**DATA:**
(** * Map and set shims of [src/compiler/collections.ts]

    A shallow embedding of the TypeScript compiler's [collections.ts]
    (namespace [ts]) together with the fragment of the JavaScript runtime it
    runs on, and the properties of the containers proved over it.

    Conventions of the embedding:
    - a property key is a [string]; a numeric key is represented by the
      property name it is stored under;
    - a number value is [NaN], an infinity or a finite double whose value is
      an integer; [parseInt] and the difference of two numbers round to the
      nearest double, and [===] is [false] on [NaN];
    - a record ([MapLike<T>], any plain object) is its prototype together with
      its own enumerable properties in creation order;
    - a map or record handed to a comparison, and an array held by a map, is
      a reference into a store, so that [===] on objects is identity and a
      change of an array is seen wherever the array is held;
    - a closure that updates captured locals becomes a state-passing function;
      an application of a caller-supplied callback is recorded in a log where a
      property speaks about how often the callback runs. *)

From Stdlib Require Import List String Ascii ZArith Bool Lia Permutation Sorted.
Import ListNotations.
Local Open Scope string_scope.
Local Open Scope list_scope.

Set Implicit Arguments.

(** ** The JavaScript runtime fragment *)

Module JS.

(** *** Numbers *)

(** A number value is an IEEE 754 double.  The model holds the doubles the
    code meets in its own arithmetic, which is the difference of two results
    of [parseInt]: [NaN], the two infinities, and the finite doubles whose
    value is an integer, each given by that integer.  The two zeros are one
    value: neither [===] nor the sign of a difference tells them apart. *)
Inductive Number : Type :=
| NaN
| Infinity (negative : bool)
| Finite (n : Z).

Definition Number_eq_dec (a b : Number) : {a = b} + {a <> b}.
Proof. decide equality; [ apply Bool.bool_dec | apply Z.eq_dec ]. Defined.

(** A double has 53 significant binary digits, and its magnitude is below
    [2 ^ 1024]. *)
Definition overflowThreshold : Z := (2 ^ 1024)%Z.

(** The natural with at most 53 significant binary digits nearest to the
    natural [n]; of two equally near ones, the one with the even
    mantissa. *)
Definition roundMagnitude (n : Z) : Z :=
  let excess := (Z.log2 n + 1 - 53)%Z in
  if (excess <=? 0)%Z then n
  else
    let unit := (2 ^ excess)%Z in
    let mantissa := (n / unit)%Z in
    let rest := (n mod unit)%Z in
    let up :=
      if (2 * rest <? unit)%Z then false
      else if (unit <? 2 * rest)%Z then true
      else Z.odd mantissa in
    ((if up then mantissa + 1 else mantissa) * unit)%Z.

(** The number value for the integer [n]: the nearest double, and an
    infinity when that is beyond the largest double. *)
Definition Number_ofInteger (n : Z) : Number :=
  let magnitude := roundMagnitude (Z.abs n) in
  if (overflowThreshold <=? magnitude)%Z then Infinity (n <? 0)%Z
  else Finite (Z.sgn n * magnitude)%Z.

(** [a - b]: the exact difference, rounded. *)
Definition Number_sub (a b : Number) : Number :=
  match a, b with
  | NaN, _ | _, NaN => NaN
  | Infinity s, Infinity t => if Bool.eqb s t then NaN else Infinity s
  | Infinity s, Finite _ => Infinity s
  | Finite _, Infinity t => Infinity (negb t)
  | Finite x, Finite y => Number_ofInteger (x - y)
  end.

(** [a < b]; [false] when either is [NaN]. *)
Definition Number_ltb (a b : Number) : bool :=
  match a, b with
  | NaN, _ | _, NaN => false
  | Infinity s, Infinity t => s && negb t
  | Infinity s, Finite _ => s
  | Finite _, Infinity t => negb t
  | Finite x, Finite y => (x <? y)%Z
  end.


(** [a === b] on numbers: [NaN] is not [===] to itself. *)
Definition Number_strictEq (a b : Number) : bool :=
  match a, b with
  | Infinity s, Infinity t => Bool.eqb s t
  | Finite x, Finite y => (x =? y)%Z
  | _, _ => false
  end.

(** *** Values *)

(** Object references: two objects are [===] exactly when they are the same
    reference. *)
Definition Ref := nat.

Inductive Value : Type :=
| VUndefined
| VNull
| VBool (b : bool)
| VNum (n : Number)
| VStr (s : string)
| VObj (r : Ref).

Definition Value_eq_dec (a b : Value) : {a = b} + {a <> b}.
Proof.
  decide equality;
    [ apply Bool.bool_dec | apply Number_eq_dec | apply string_dec | apply Nat.eq_dec ].
Defined.

(** A type of values with a distinguished [undefined], tested by
    [v === undefined]. *)
Class HasUndefined (T : Type) : Type := {
  undefined : T;
  isUndefined : T -> bool;
  isUndefined_spec : forall v, isUndefined v = true <-> v = undefined
}.

(** [a === b].  Two values that are [===] are the same value, and
    [v === undefined] is the test of [HasUndefined]; a value need not be
    [===] to itself, as [NaN] is not. *)
Class StrictEq (T : Type) `{HasUndefined T} : Type := {
  strictEq : T -> T -> bool;
  strictEq_eq : forall a b, strictEq a b = true -> a = b;
  strictEq_undefined : forall a, strictEq a undefined = isUndefined a
}.

Arguments StrictEq T {_}.

Definition Value_isUndefined (v : Value) : bool :=
  match v with VUndefined => true | _ => false end.

Definition Value_strictEq (a b : Value) : bool :=
  match a, b with
  | VNum x, VNum y => Number_strictEq x y
  | _, _ => if Value_eq_dec a b then true else false
  end.

(** *** Handles: a variable that holds an object, [null] or [undefined] *)

Inductive Handle : Type :=
| HUndefined
| HNull
| HRef (r : Ref).

(** [left === right] on handles. *)
Definition Handle_strictEq (a b : Handle) : bool :=
  match a, b with
  | HUndefined, HUndefined => true
  | HNull, HNull => true
  | HRef r, HRef s => Nat.eqb r s
  | _, _ => false
  end.


(** The store the references point into. *)
Definition Heap (A : Type) := Ref -> A.

(** *** Property lists *)

Section Properties.
Context {T : Type}.

Fixpoint lookup (k : string) (ps : list (string * T)) : option T :=
  match ps with
  | [] => None
  | (k', v) :: rest => if k =? k' then Some v else lookup k rest
  end.

(** Assignment to a property: an existing property keeps its place, a new one
    is created last. *)
Fixpoint update (k : string) (v : T) (ps : list (string * T)) : list (string * T) :=
  match ps with
  | [] => [(k, v)]
  | (k', v') :: rest =>
      if k =? k' then (k, v) :: rest else (k', v') :: update k v rest
  end.

Fixpoint remove (k : string) (ps : list (string * T)) : list (string * T) :=
  match ps with
  | [] => []
  | (k', v') :: rest =>
      if k =? k' then remove k rest else (k', v') :: remove k rest
  end.

Definition defined (k : string) (ps : list (string * T)) : bool :=
  match lookup k ps with Some _ => true | None => false end.

(** No key occurs twice. *)
Fixpoint uniqueKeys (ps : list (string * T)) : bool :=
  match ps with
  | [] => true
  | (k, _) :: rest => negb (defined k rest) && uniqueKeys rest
  end.

End Properties.

(** *** Ordinary objects *)

(** [proto] is [None] for an object without prototype ([Object.create(null)])
    and otherwise holds the properties the object inherits, none of which is
    enumerable (the case of [Object.prototype]). *)
Record Object (T : Type) : Type := mkObject {
  proto : option (list (string * T));
  props : list (string * T)
}.

Section Objects.
Context {T : Type} `{HasUndefined T}.

(** [Object.create(null)]. *)
Definition Object_create_null : Object T :=
  {| proto := None; props := [] |}.

(** [hasOwnProperty.call(o, k)]. *)
Definition hasOwnProperty (o : Object T) (k : string) : bool :=
  defined k (props o).

Definition inherits (o : Object T) (k : string) : bool :=
  match proto o with
  | Some ps => defined k ps
  | None => false
  end.

(** [k in o]: own or inherited. *)
Definition has_in (k : string) (o : Object T) : bool :=
  hasOwnProperty o k || inherits o k.

(** [o[k]]. *)
Definition getProp (o : Object T) (k : string) : T :=
  match lookup k (props o) with
  | Some v => v
  | None =>
      match proto o with
      | Some ps => match lookup k ps with Some v => v | None => undefined end
      | None => undefined
      end
  end.

(** [o[k] = v], for a key that is not an inherited accessor. *)
Definition setProp (o : Object T) (k : string) (v : T) : Object T :=
  {| proto := proto o; props := update k v (props o) |}.

(** [delete o[k]]. *)
Definition deleteProp (o : Object T) (k : string) : Object T :=
  {| proto := proto o; props := remove k (props o) |}.

End Objects.

(** [Object.prototype]: what an object literal inherits. *)
Definition Object_prototype : list (string * Value) :=
  [ ("constructor", VObj 1); ("hasOwnProperty", VObj 2);
    ("isPrototypeOf", VObj 3); ("propertyIsEnumerable", VObj 4);
    ("toLocaleString", VObj 5); ("toString", VObj 6); ("valueOf", VObj 7) ].

(** The object literal [{ k1: v1, ... }]. *)
Definition literal (ps : list (string * Value)) : Object Value :=
  {| proto := Some Object_prototype;
     props := fold_left (fun acc kv => update (fst kv) (snd kv) acc) ps [] |}.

**EXERCISE OBJECTIVE:**
Copy every line from the records above that contains the word "doubles".

**EXPECTED OUTPUT:**
(** A number value is an IEEE 754 double.  The model holds the doubles the
    of [parseInt]: [NaN], the two infinities, and the finite doubles whose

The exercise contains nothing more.